The man tossing the coin was San Francisco right-handed pitcher Sergio Romo, an impish figure who throws furtive pitches low in the strike zone.  The post-Bonds Giants seem to view their nickname as a sort of ironic challenge, building a team not of brawny sluggers but of smooth swingers and artful pitchers, and Romo exemplifies the trend.  Standing five feet and ten inches and hunch-shrinking on the mound, he throws as if to make his pitches burrow toward the hitter, the baseball jutting up just at the strike zone’s lowest border, sometimes staying there and sometimes dipping back down.  He leaves hitters swinging at negatives and shadows and staring at strikes.

The at-bat began, Bruce entrenched and Romo twitchy, with a scooting fastball fouled away.  Bruce turned the next pitch, too, to the stands.  With an 0-2 count, Romo selected a changeup that ducked under the plate, but Bruce wasn’t fooled.  Bruce fouled the next pitch, another fastball, away, then the next, then three more.  Over the course of the at-bat, eight of Romo’s offerings would end up fouled off.
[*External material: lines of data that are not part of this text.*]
Lemma build_path_ok eps r e : build eps = Ok r → e ∈ eps → path_ok e.
Proof. intros Hb%build_rep He. pose proof (rep_paths _ _ Hb) as Hp. rewrite Forall_forall in Hp. by apply Hp. Qed.

(** C40: printing and parsing of route paths.  [path] of an iterator whose
    stack holds the segments of a parsed path, of whatever kinds, prints a path
    that parses to the same segments.  And the iterator over a router returns
    every endpoint that matches the version, with a path that parses to the same
    pattern as the path it was registered with, except that a wildcard at its
    end has become a plain variable: [iter_node] labels the edge of a wildcard as
    that of a variable, so that exactly the routes with a wildcard are printed as
    others. *)
Theorem route_path_roundtrip eps r ver n fuel :
  build eps = Ok r → length eps < n → node_size (root r) ≤ fuel →
  (∀ self c pa q, path_pattern pa = Ok q → reverse (it_path self).*1 = c :: q →
     path_pattern (iter_path self) = Ok q) ∧
  ∃ l, iter_collect n fuel (endpoints r ver) = Some l ∧
    (∀ e, e ∈ eps → matches (versions e) ver = true → ∃ pa, (pa, methodname e, e) ∈ l) ∧
    (∀ pa m e, (pa, m, e) ∈ l →
       ∃ q q', path_pattern (path e) = Ok q ∧ path_pattern pa = Ok q' ∧ printed_as q q').
Proof.
  intros Hb Hn Hf. split.
  { intros self c pa q Hq Hs. unfold iter_path. rewrite Hs. by apply (path_pattern_printed pa). }
  destruct (endpoints_collected eps r ver n fuel Hb Hn Hf) as (l & Hl & Hp). exists l. split; [done|]. split.
  - intros e He Hm. eexists. rewrite Hp. apply list_elem_of_fmap. exists e. split; [done|]. by apply elem_filter.
  - intros pa m e Hin. rewrite Hp in Hin. apply list_elem_of_fmap in Hin as (e' & [= -> -> <-] & [He _]%elem_filter).
    destruct (build_path_ok eps r e Hb He) as (q & Hq & Hw & _). exists q, (iter_label <$> q).
    unfold pattern_of. rewrite Hq. split; [done|]. split; [by apply (path_pattern_printed (path e))|].
    by apply iter_label_printed.
Qed.
End properties.
Definition definitions_describable (m : list (string * Schema)) : Prop := Forall (λ p, schema_describable p.2) m.

Lemma definitions_insert m k s :
  definitions_describable m → schema_describable s → definitions_describable (im_insert k s m).
Proof.
  unfold definitions_describable. intros Hm Hs. induction Hm as [|[k' s'] m Hs' Hm IH]; simpl; [by repeat constructor|].
  destruct (String.eqb k k'); by constructor.
Qed.

Lemma definitions_extend m l :
  definitions_describable m → definitions_describable l → definitions_describable (im_extend m l).
Proof.
  intros Hm Hl. revert m Hm. induction Hl as [|[k s] l Hs Hl IH]; intros m Hm; [done|]. simpl.
  by apply IH, definitions_insert.
Qed.

(** Everything a generator makes can be translated. *)
Definition describable (g : ApiSchemaGenerator) : Prop :=
  match g with
  | Gen _ f => ∀ generator, schema_describable (f generator).2
  | Static s deps => schema_describable s ∧ definitions_describable deps
  end.

Definition is_static (g : ApiSchemaGenerator) : bool := match g with Static _ _ => true | Gen _ _ => false end.

(** The schemas of parameters and headers are static, and there is an operation
    for the method. *)
Record endpoint_describable e : Prop := {
  ed_method : is_Some (method_of (methodname e));
  ed_parameters : Forall (λ p, describable (p_schema p) ∧ (is_named p = true → is_static (p_schema p) = true)) (parameters e);
  ed_response : ∀ g, r_schema (response e) = Some g → describable g;
  ed_headers : Forall (λ h, describable (h_schema h) ∧ is_static (h_schema h) = true) (r_headers (response e));
  ed_error : ∀ err, error e = Some err → describable (er_schema err);
}.

Lemma static_schema_total definitions g :
  definitions_describable definitions → describable g → is_static g = true →
  ∃ definitions' s, static_schema definitions g = Ok (definitions', s) ∧ definitions_describable definitions'.
Proof.
  destruct g as [|s deps]; [done|]. intros Hd [[s' Hs] Hdeps] _. simpl. rewrite Hs.
  do 2 eexists. split; [done|]. by apply definitions_extend.
Qed.

Lemma any_schema_total generator definitions g :
  definitions_describable definitions → describable g →
  ∃ generator' definitions' name js, any_schema_of generator definitions g = (generator', definitions', (name, js)) ∧
    definitions_describable definitions' ∧ ∀ n, ∃ s, j2oas_schema n js = Ok s.
Proof.
  destruct g as [n f|s deps]; simpl; intros Hd Hg.
  - specialize (Hg generator). destruct (f generator) as [g' js]. do 4 eexists. split; [done|]. split; [done|].
    intros n'. by apply schema_describable_name.
  - destruct Hg as [Hs Hdeps]. do 4 eexists. split; [done|]. split; [by apply definitions_extend|].
    intros n'. by apply schema_describable_name.
Qed.

Lemma gen_parameters_total definitions ps :
  definitions_describable definitions →
  Forall (λ p, describable (p_schema p) ∧ (is_named p = true → is_static (p_schema p) = true)) ps →
  ∃ definitions' l, gen_parameters definitions ps = Ok (definitions', l) ∧ definitions_describable definitions'.
Proof.
  intros Hd Hps. revert definitions Hd. induction Hps as [|p ps [Hp Hs] Hps IH]; intros d Hd; [by do 2 eexists|].
  destruct p as [[name|name|name|ct] desc req schema ex]; simpl in *; [..|by apply IH].
  all: destruct (static_schema_total d schema Hd Hp (Hs eq_refl)) as (d1 & s & -> & Hd1).
  all: destruct (IH d1 Hd1) as (d2 & l & E & Hd2); cbn; rewrite E; by do 2 eexists.
Qed.

Lemma gen_headers_total definitions hs :
  definitions_describable definitions →
  Forall (λ h, describable (h_schema h) ∧ is_static (h_schema h) = true) hs →
  ∃ definitions' l, gen_headers definitions hs = Ok (definitions', l) ∧ definitions_describable definitions'.
Proof.
  intros Hd Hhs. revert definitions Hd. induction Hhs as [|h hs [Hh Hs] Hhs IH]; intros d Hd; [by do 2 eexists|].
  simpl. destruct (static_schema_total d (h_schema h) Hd Hh Hs) as (d1 & s & -> & Hd1).
  destruct (IH d1 Hd1) as (d2 & l & E & Hd2). cbn. rewrite E. by do 2 eexists.
Qed.

Lemma gen_request_body_total generator definitions ps :
  definitions_describable definitions → Forall (λ p, describable (p_schema p)) ps →
  ∃ generator' definitions' b, gen_request_body generator definitions ps = Ok (generator', definitions', b) ∧
    definitions_describable definitions'.
Proof.
  intros Hd Hps. unfold gen_request_body. destruct (body_parameter ps) as [[ct g]|] eqn:Eb; [|by do 3 eexists].
  destruct (body_parameter_elem ps ct g Eb) as (p & Hin & _ & <-). rewrite Forall_forall in Hps.
  destruct (any_schema_total generator definitions (p_schema p) Hd (Hps p Hin)) as (g1 & d1 & name & js & -> & Hd1 & Hs).
  destruct (Hs name) as [s ->]. by do 3 eexists.
Qed.

Lemma gen_response_total generator definitions r :
  definitions_describable definitions → (∀ g, r_schema r = Some g → describable g) →
  Forall (λ h, describable (h_schema h) ∧ is_static (h_schema h) = true) (r_headers r) →
  ∃ generator' definitions' o, gen_response generator definitions r = Ok (generator', definitions', o) ∧
    definitions_describable definitions'.
Proof.
  intros Hd Hr Hhs. unfold gen_response. destruct (r_schema r) as [g|]; [|by do 3 eexists].
  destruct (any_schema_total generator definitions g Hd (Hr g eq_refl)) as (g1 & d1 & name & js & -> & Hd1 & Hs).
  destruct (gen_headers_total d1 (r_headers r) Hd1 Hhs) as (d2 & hs & E & Hd2). destruct (Hs name) as [s Ejs].
  destruct (is_empty js); cbn; [|rewrite Ejs; cbn]; rewrite E; by do 3 eexists.
Qed.

(** ** Error responses *)

(** The name of a type's error responses, before it is told apart from others. *)
Definition error_base err : string :=
  match er_schema err with Gen name _ => name | Static _ _ => last_component (er_type_name err) end.

(** The errors of the endpoints, [errs], have different names if they have
    different types, and only then. *)
Context (errs : ApiEndpointErrorResponse → Prop)
  (errs_distinct : ∀ a b, errs a → errs b → er_type_name a = er_type_name b ↔ error_base a = error_base b).

Record total_inv st : Prop := {
  ti_definitions : definitions_describable (gs_definitions st);
  ti_keys : NoDup (gs_errors st).*1;
  ti_errors : ∀ t er, (t, er) ∈ gs_errors st → ∃ err, errs err ∧ t = er_type_name err ∧ es_name er = error_base err;
  ti_names : ∀ n, is_Some (gs_names st !! n) → ∃ t er, (t, er) ∈ gs_errors st ∧ es_name er = n;
}.

Lemma im_insert_new {A} k (v : A) m : im_get k m = None → im_insert k v m = m ++ [(k, v)].
Proof.
  unfold im_get. induction m as [|[k' v'] m IH]; simpl; [done|]. destruct (String.eqb k k'); [done|].
  by intros ->%IH.
Qed.

Lemma gen_error_response_total st err :
  total_inv st → errs err → describable (er_schema err) →
  ∃ st' er, gen_error_response st err = Ok (st', er) ∧ total_inv st'.
Proof.
  intros [Hd Hk He Hn] Herr Hs. unfold gen_error_response.
  destruct (im_get (er_type_name err) (gs_errors st)) as [er|] eqn:E; [by do 2 eexists|].
  destruct (any_schema_total (gs_generator st) (gs_definitions st) (er_schema err) Hd Hs)
    as (g1 & d1 & name & js & Ejs & Hd1 & Hjs). rewrite Ejs. destruct (Hjs name) as [s ->]. cbn.
  assert (default (last_component (er_type_name err)) name = error_base err) as ->.
  { unfold error_base. destruct (er_schema err) as [n f|]; simpl in Ejs; [|by simplify_eq].
    destruct (f (gs_generator st)). by simplify_eq. }
  assert ((er_type_name err) ∉ (gs_errors st).*1) as Hnew.
  { intros Hin%bt_get_is_some. unfold im_get in E. rewrite E in Hin. by destruct Hin. }
  assert (gs_names st !! error_base err = None) as Hname.
  { destruct (gs_names st !! error_base err) eqn:En; [|done]. destruct (Hn (error_base err)) as (t & er & Hin & Hb); [by eexists|].
    destruct (He t er Hin) as (err' & Herr' & -> & Hb'). destruct Hnew. apply list_elem_of_fmap.
    exists (er_type_name err', er). split; [|done]. apply (errs_distinct err err' Herr Herr'). congruence. }
  unfold unique_name. rewrite Hname. cbn. do 2 eexists. split; [done|].
  constructor; simpl; rewrite ?im_insert_new by done.
  - done.
  - rewrite fmap_app. apply NoDup_app. split; [done|]. split; [|apply NoDup_singleton].
    intros t Ht ->%list_elem_of_singleton. done.
  - intros t er [Hin|[= -> ->]%list_elem_of_singleton]%elem_of_app; [by apply He|]. by exists err.
  - intros n Hsome. destruct (decide (n = error_base err)) as [->|Hne].
    + do 2 eexists. split; [apply elem_of_app; right; by apply list_elem_of_singleton|done].
    + rewrite lookup_insert_ne in Hsome by done. destruct (Hn n Hsome) as (t & er & Hin & <-).
      exists t, er. split; [apply elem_of_app; by left|done].
Qed.
(* ===== verification/ErrorSchema.v ===== *)
(** * The schemas of error bodies and of pages

    The hand-written [JsonSchema] of [HttpErrorResponseBody] in
    [dropshot/src/error.rs], and that the bodies of error responses are what it
    accepts: the schema agrees with the derived [Serialize]; and the [JsonSchema] of
    [ResultsPage] in [dropshot/src/pagination.rs]. *)
From S2P Require Import Prelude BTree Externals StatusCodes Body HttpError Schema SchemaTranslate SchemaSemantics ApiEndpoint.
From S2P Require Import ToMap Handler Metadata Pagination Responses.

(** The generator of [schemars]: a type's schema, or a reference to it, and the
    schema at the root, from the type's [schema_name] and [json_schema]; and the
    [json_schema] of [String]. *)
Class Schemars `{Crates} := {
  subschema_for : string → (SchemaGenerator → SchemaGenerator * Schema) → SchemaGenerator → SchemaGenerator * Schema;
  root_schema_for : string → (SchemaGenerator → SchemaGenerator * Schema) → bool → Schema * btree Schema;
  string_json_schema : SchemaGenerator → SchemaGenerator * Schema;
}.

Section error_schema.
Context `{Crates} `{!Schemars}.

Definition error_description : Metadata :=
  mk_metadata None None (Some "Error information from a response.") None false false false [].

Definition error_body_schema (str_schema : Schema) : Schema :=
  Object (mk_schema_object (Some error_description) (Some (Single IObject)) None None None None None None None
    (Some (mk_object_validation None None ["message"; "request_id"]
      [("error_code", str_schema); ("message", str_schema); ("request_id", str_schema)] [] None None)) None []).

Definition error_json_schema (g : SchemaGenerator) : SchemaGenerator * Schema :=
  let '(g, str_schema) := string_json_schema g in (g, error_body_schema str_schema).

#[export] Instance error_body_json_schema : JsonSchema HttpErrorResponseBody := {
  schema_name := "Error";
  make_subschema_for := subschema_for "Error" error_json_schema;
  json_schema_type := mk_json_schema_type "Error" (root_schema_for "Error" error_json_schema);
}.

(** The derived [Serialize], with [skip_serializing_if] for the code. *)
Definition error_body_json (b : HttpErrorResponseBody) : Json :=
  JObject (bt_collect
    ([("request_id", JString (body_request_id b))] ++
     match body_error_code b with None => [] | Some c => [("error_code", JString c)] end ++
     [("message", JString (body_message b))])).

Context `{!@JsonSemantics cr_json} (rho : string → Json → bool) (str_schema : Schema).

(** What the schema accepts: objects with a message and a request id, and if there
    is a code it is a string too, not null. *)
Lemma error_body_schema_accepts v :
  js_valid rho (error_body_schema str_schema) v = true ↔
  ∃ o, v = JObject o ∧ (∃ m, bt_get "message" o = Some m ∧ js_valid rho str_schema m = true) ∧
    (∃ i, bt_get "request_id" o = Some i ∧ js_valid rho str_schema i = true) ∧
    (∀ c, bt_get "error_code" o = Some c → js_valid rho str_schema c = true).
Proof.
  destruct v as [| | | | |o]; try (split; [by cbn|by intros (? & ? & _)]).
  unfold error_body_schema. cbn -[bt_get bt_contains schema_object_is_nullable].
  rewrite andb_false_r, orb_false_l, !andb_true_r, !andb_true_iff. unfold bt_contains, opt_ok.
  destruct (bt_get "error_code" o) as [c|] eqn:Ec, (bt_get "message" o) as [m|] eqn:Em, (bt_get "request_id" o) as [i|] eqn:Ei;
    split; try (intros ([? [? ?]] & ? & ?); try done; exists o; naive_solver).
  all: intros (o' & [= <-] & (m' & Em' & ?) & (i' & Ei' & ?) & Hc); simplify_eq; repeat split; try done; by apply Hc.
Qed.

Hypothesis strings_accepted : ∀ s, js_valid rho str_schema (JString s) = true.

Lemma error_body_documented b : js_valid rho (error_body_schema str_schema) (error_body_json b) = true.
Proof.
  apply error_body_schema_accepts. unfold error_body_json. eexists. split; [done|].
  destruct (body_error_code b) as [c|]; simpl; (split; [by eexists|split; [by eexists|]]); by intros c' [= <-].
Qed.
End error_schema.

Section pages.
Context `{Crates} `{!Schemars} {ItemType : Type} `{!JsonSchema ItemType}.
(** The derived [json_schema] of [ResultsPageSchema<ItemType>]. *)
Variable results_page_schema : SchemaGenerator → SchemaGenerator * Schema.

Definition results_page_json_schema : JsonSchema (ResultsPage ItemType) :=
  let name := schema_name (T := ItemType) +:+ "ResultsPage" in {|
    schema_name := name;
    make_subschema_for := subschema_for name results_page_schema;
    json_schema_type := mk_json_schema_type name (root_schema_for name results_page_schema);
  |}.
End pages.
Lemma into_bytes_mut_spec body cap :
  (cap < 2 ^ 63)%N → chunks_fit (body_frames body) →
  (∃ bytes, into_bytes_mut (streaming_new body cap) = Ok bytes ∧ body_within cap (body_frames body) bytes) ∨
  (∃ e, into_bytes_mut (streaming_new body cap) = Err e ∧ is_bad_request e ∧
     ∀ bytes, ¬ body_within cap (body_frames body) bytes).
Proof.
  intros Hcap Hf. unfold into_bytes_mut, into_stream. cbn [sb_cap sb_body streaming_new].
  destruct (stream_from_spec cap 0 (body_frames body) Hcap ltac:(lia) Hf)
    as (chunks & Hp & Ht & [(-> & Hc & He)|(e & -> & Hb & He)]).
  - left. rewrite <-(app_nil_r (inl <$> chunks)), try_fold_chunks. eexists. split; [done|].
    subst chunks. split_and!; [done|lia|done].
  - right. rewrite try_fold_chunks. exists e. split; [done|]. split; [done|].
    intros bytes (Hne & Hle & _). destruct He as [[? He]|He]; [congruence|lia].
Qed.
(** The content type the request declares, JSON when it declares none. *)
Definition declares (headers : HeaderMap) (ct : ApiEndpointBodyContentType) : Prop :=
  match hm_get headers CONTENT_TYPE with
  | None => ct = Json_
  | Some hv => ∃ text, hv_to_str hv = Some text ∧
      from_mime_type (to_ascii_lowercase (trim_end (before_semicolon text))) = Ok ct
  end.

Lemma declares_cases to_str_error headers :
  match (content_type ← media_type to_str_error headers;
         map_err (λ e, for_bad_request None ("unsupported content-type: " +:+ e))
           (from_mime_type (to_ascii_lowercase (trim_end (before_semicolon content_type))))) with
  | Ok ct => ∀ ct', declares headers ct' ↔ ct' = ct
  | Err e => is_bad_request e ∧ ∀ ct, ¬ declares headers ct
  | Panic _ => False
  end.
Proof.
  unfold media_type, declares. destruct (hm_get headers CONTENT_TYPE) as [hv|]; [|by intros ct'].
  destruct (hv_to_str hv) as [text|]; simpl.
  - pose proof (from_mime_type_answer (to_ascii_lowercase (trim_end (before_semicolon text)))) as Ha.
    destruct (from_mime_type _) as [ct|e|] eqn:E; simpl; [| |by destruct Ha as [[? ?]|?]].
    + intros ct'. split; [intros (t & [= <-] & E'); congruence|]. intros ->. by exists text.
    + split; [by eexists|]. intros ct (t & [= <-] & E'). congruence.
  - split; [by eexists|]. by intros ct (? & ? & _).
Qed.
End facts.

Section properties.
Context `{Crates}.
Implicit Types (frames : list (Frame + string)).

(** C36: reading a body as a stream never yields more than the limit: the chunks
    are the first ones of the body, unchanged; all of them come, and no error,
    exactly when the body has no error and fits; otherwise the last item is a
    400, and the only error. *)
Theorem streaming_body_spec body cap :
  (cap < 2 ^ 63)%N → chunks_fit (body_frames body) →
  let items := into_stream (streaming_new body cap) in
  yields items `prefix_of` body_data (body_frames body) ∧
  (total_len (yields items) ≤ cap)%N ∧
  (items = inl <$> body_data (body_frames body) ↔
     body_error (body_frames body) = None ∧ (total_len (body_data (body_frames body)) ≤ cap)%N) ∧
  (items = inl <$> yields items ∨ ∃ e, items = (inl <$> yields items) ++ [inr e] ∧ is_bad_request e).
Proof.
  intros Hcap Hf items. unfold items, into_stream. cbn [sb_cap sb_body streaming_new].
  destruct (stream_from_spec cap 0 (body_frames body) Hcap ltac:(lia) Hf)
    as (chunks & Hp & Ht & [(-> & -> & He)|(e & -> & Hb & He)]).
  - rewrite yields_chunks. split_and!; [done|lia|by split; [split; [done|lia]|]|by left].
  - rewrite yields_app, yields_chunks. simpl. rewrite app_nil_r. split_and!; [done|lia| |right; by exists e].
    split.
    + intros E. apply (f_equal yields) in E as Ey. rewrite yields_app, !yields_chunks in Ey. simpl in Ey.
      rewrite app_nil_r in Ey. rewrite <-Ey in E. apply (f_equal length) in E. rewrite length_app in E. simpl in E. lia.
    + intros [Hne Hle]. destruct He as [[? He]|He]; [congruence|lia].
Qed.
(** Nothing that is asked of a response is asked of its [Vary]. *)
Lemma compressible_headers m rh (response : Response Body) h :
  (∀ n, n ≠ VARY → hm_get_all h n = hm_get_all (resp_headers response) n) →
  compressible m rh (with_headers response h) ↔ compressible m rh response.
Proof.
  intros Hsame. assert (∀ n, n ≠ VARY → hm_get h n = hm_get (resp_headers response) n) as Hg.
  { intros n Hn. unfold hm_get. by rewrite Hsame. }
  assert (is_compressible_content_type h = is_compressible_content_type (resp_headers response)) as Ht.
  { unfold is_compressible_content_type. by rewrite Hg. }
  assert (declared_too_small h = declared_too_small (resp_headers response)) as Hd.
  { unfold declared_too_small. by rewrite Hg. }
  split; intros [? ? Ht' ? Hr He ? Hd' ?]; cbn [with_headers resp_headers resp_status resp_body resp_no_compression] in *;
    split; cbn [with_headers resp_headers resp_status resp_body resp_no_compression];
    rewrite ?Ht, ?Hd, ?Hsame in * by done; try done.
Qed.

(** What the block that compresses makes of a response: where the server is
    configured for gzip and the content is of a type to compress, [Vary] tells
    so, and the body is compressed if the request and the response permit it;
    nothing else changes. *)
Definition compressed_for (config : ServerConfig) m rh (response response' : Response Body) : Prop :=
  resp_status response' = resp_status response ∧
  (∃ added, hm_get_all (resp_headers response') VARY = hm_get_all (resp_headers response) VARY ++ added ∧
     hv_as_bytes <$> added =
       if bool_decide (compression config = Gzip) && is_compressible_content_type (resp_headers response)
            && negb (varies (resp_headers response))
       then ["Accept-Encoding"] else []) ∧
  (¬ (compression config = Gzip ∧ compressible m rh response) ∧
     resp_body response' = resp_body response ∧
     (∀ n, n ≠ VARY → hm_get_all (resp_headers response') n = hm_get_all (resp_headers response) n) ∨
   compression config = Gzip ∧ compressible m rh response ∧ gzipped gzip_frames response response').
(** C10: What the document says of an operation is what the server does.  A request
    that the server's router sends to a visible endpoint is one for an operation of
    the document: of the path that matches it, of its method, and with the
    endpoint's name.  If the endpoint's function answers it, then the request had
    each parameter that the operation requires and a body of its content type, and
    the response has a status that the operation lists, with a content type and the
    headers that it gives for it. *)
Theorem request_served_as_documented eps c server doc ver request id addr found res :
  serves eps c server doc ver →
  (∀ p, p ∈ hm_iter (req_headers request) → to_ascii_lowercase p.1 = p.1) →
  request_version (st_version_policy server) request = Ok found →
  documented_version (st_router server) ver found →
  lookup_route (st_router server) (req_method request) (req_path request) found = Ok res →
  ∃ e q segs vs, e ∈ eps ∧ res = result_of e (bt_collect vs) ∧ path_pattern (path e) = Ok q ∧
    input_path_to_segments (req_path request) = Ok segs ∧ match_route q segs = Some vs ∧
    (visible e = true → ∃ m op, method_of (to_ascii_uppercase (req_method request)) = Some m ∧
       operation_in (oa_paths doc) (render (iter_label <$> q)) m = Some op ∧
       op_operation_id op = Some (rem_operation_id (lr_endpoint res)) ∧
       ∀ resp, outcome handle_request server request id addr (inr resp) →
         request_fits op (context_of server request id addr res) request ∧ response_fits op resp).
Proof.
  intros [[fuel0 Hreg] (info & n & fuel & Hn & Hf & Hdoc) Hfun Hsv] Hnames Hver Hdv Hlk.
  destruct (registered_match _ _ _ _ _ _ _ _ Hreg Hlk) as (e & q & segs & vs & He & -> & Hp & Hs & Hm & Hmeth & Hv).
  exists e, q, segs, vs. split_and!; [done..|]. intros Hvis.
  pose proof (register_all_insert _ _ _ _ Hreg) as Hb. pose proof (documented_matches eps _ ver found e Hb Hdv He Hv) as Hv'.
  destruct (operation_of_endpoint _ _ _ _ _ _ _ _ e Hb Hsv Hn Hf Hdoc He Hvis Hv') as (m & op & component & Hmo & Hop & Hd).
  unfold pattern_of in Hop. rewrite Hp in Hop. rewrite Hmeth. exists m, op.
  split_and!; [done|done|apply (describes_id _ _ _ Hd)|]. intros resp Hout. inversion Hout as [| | |ver' res' resp' Hver' Hlk' Hr]; subst.
  rewrite Hver in Hver'. injection Hver' as <-. rewrite Hlk in Hlk'. injection Hlk' as <-.
  rewrite Forall_forall in Hfun.
  assert (context_wf (context_of server request id addr (result_of e (bt_collect vs)))) as Hw
    by (split; [exact Hnames|apply bt_wf_collect]).
  destruct (function_endpoint_answers e (context_of server request id addr (result_of e (bt_collect vs))) request resp (Hfun e He) eq_refl Hw Hr) as [Hpres Hresp].
  split; [by eapply present_fits|]. destruct (describes_responses _ _ _ Hd) as (o & Ho & Hlist).
  destruct (Hresp o Ho) as [Hst Hc Hh]. exists o. split; [|done].
  destruct (r_success (response e)) as [code|]; [|right; by destruct Hlist as [_ ->]].
  left. rewrite (Hst code eq_refl). destruct (error e); [destruct Hlist as (_ & reference & _ & ->)|destruct Hlist as [-> _]]; by left.
Qed.
End served.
The crowd, taking these last-ditch protections of hope as signals of progress, grew louder with each spoiled pitch.  Bruce seems like a player out of his time, with a thick neck and cropped, parted hair, like he belongs to an era when ballplayers could appear shoulder-to-shoulder with superheroes in ten cent comic books, their swings repelling reptilian or space-agey villains.  And here, in 2012 in Cincinnati, he purveyed the same brand of childish belief, his defensive swings the final struggles, before the breakthrough, of the weary hero.  It was about time to get to it; there weren’t many pages left.

Another fastball darted in, Bruce turned and connected, and the ball settled in leftfielder Xavier Nady’s glove.  Moments later, Scott Rolen’s strikeout formalized what was evident in Bruce’s flyout; the game and series were over.

Something strange happens following games like this one, games that crystallize in one clean, important ninth-inning moment.  The final out arrives, the tension and hope get cut out, and a void remains, slowly filled by a more reasonable assessment of the contest’s events.  One realizes, a calmer temperament returning like blood to just-warmed fingers, the impact of the small events that had come before.  An error and a walk helped load the bases for Posey back in the fifth.  Bruce had been caught trying to steal third in the sixth.  The game reads less like a mad dash to the fateful point than a slow study of the wise, foolish, lucky, and unlucky.

Still, even the considerate fan returns to the memory of the ninth, as insistent as an itch.  Baseball trains us to think this way.  Ludwick and Votto stood there in plain sight, ready to jog home.  Bruce needed only to do something he’d done 34 times – didn’t it seem like more? – just this season.  The linearity of it all, the crisp presentation, appeals to the older parts of the mind, picking us up out of logic and plopping us down into faith.  A game defined by anticlimax and unrealized promise, baseball convinces us time and again of the hero.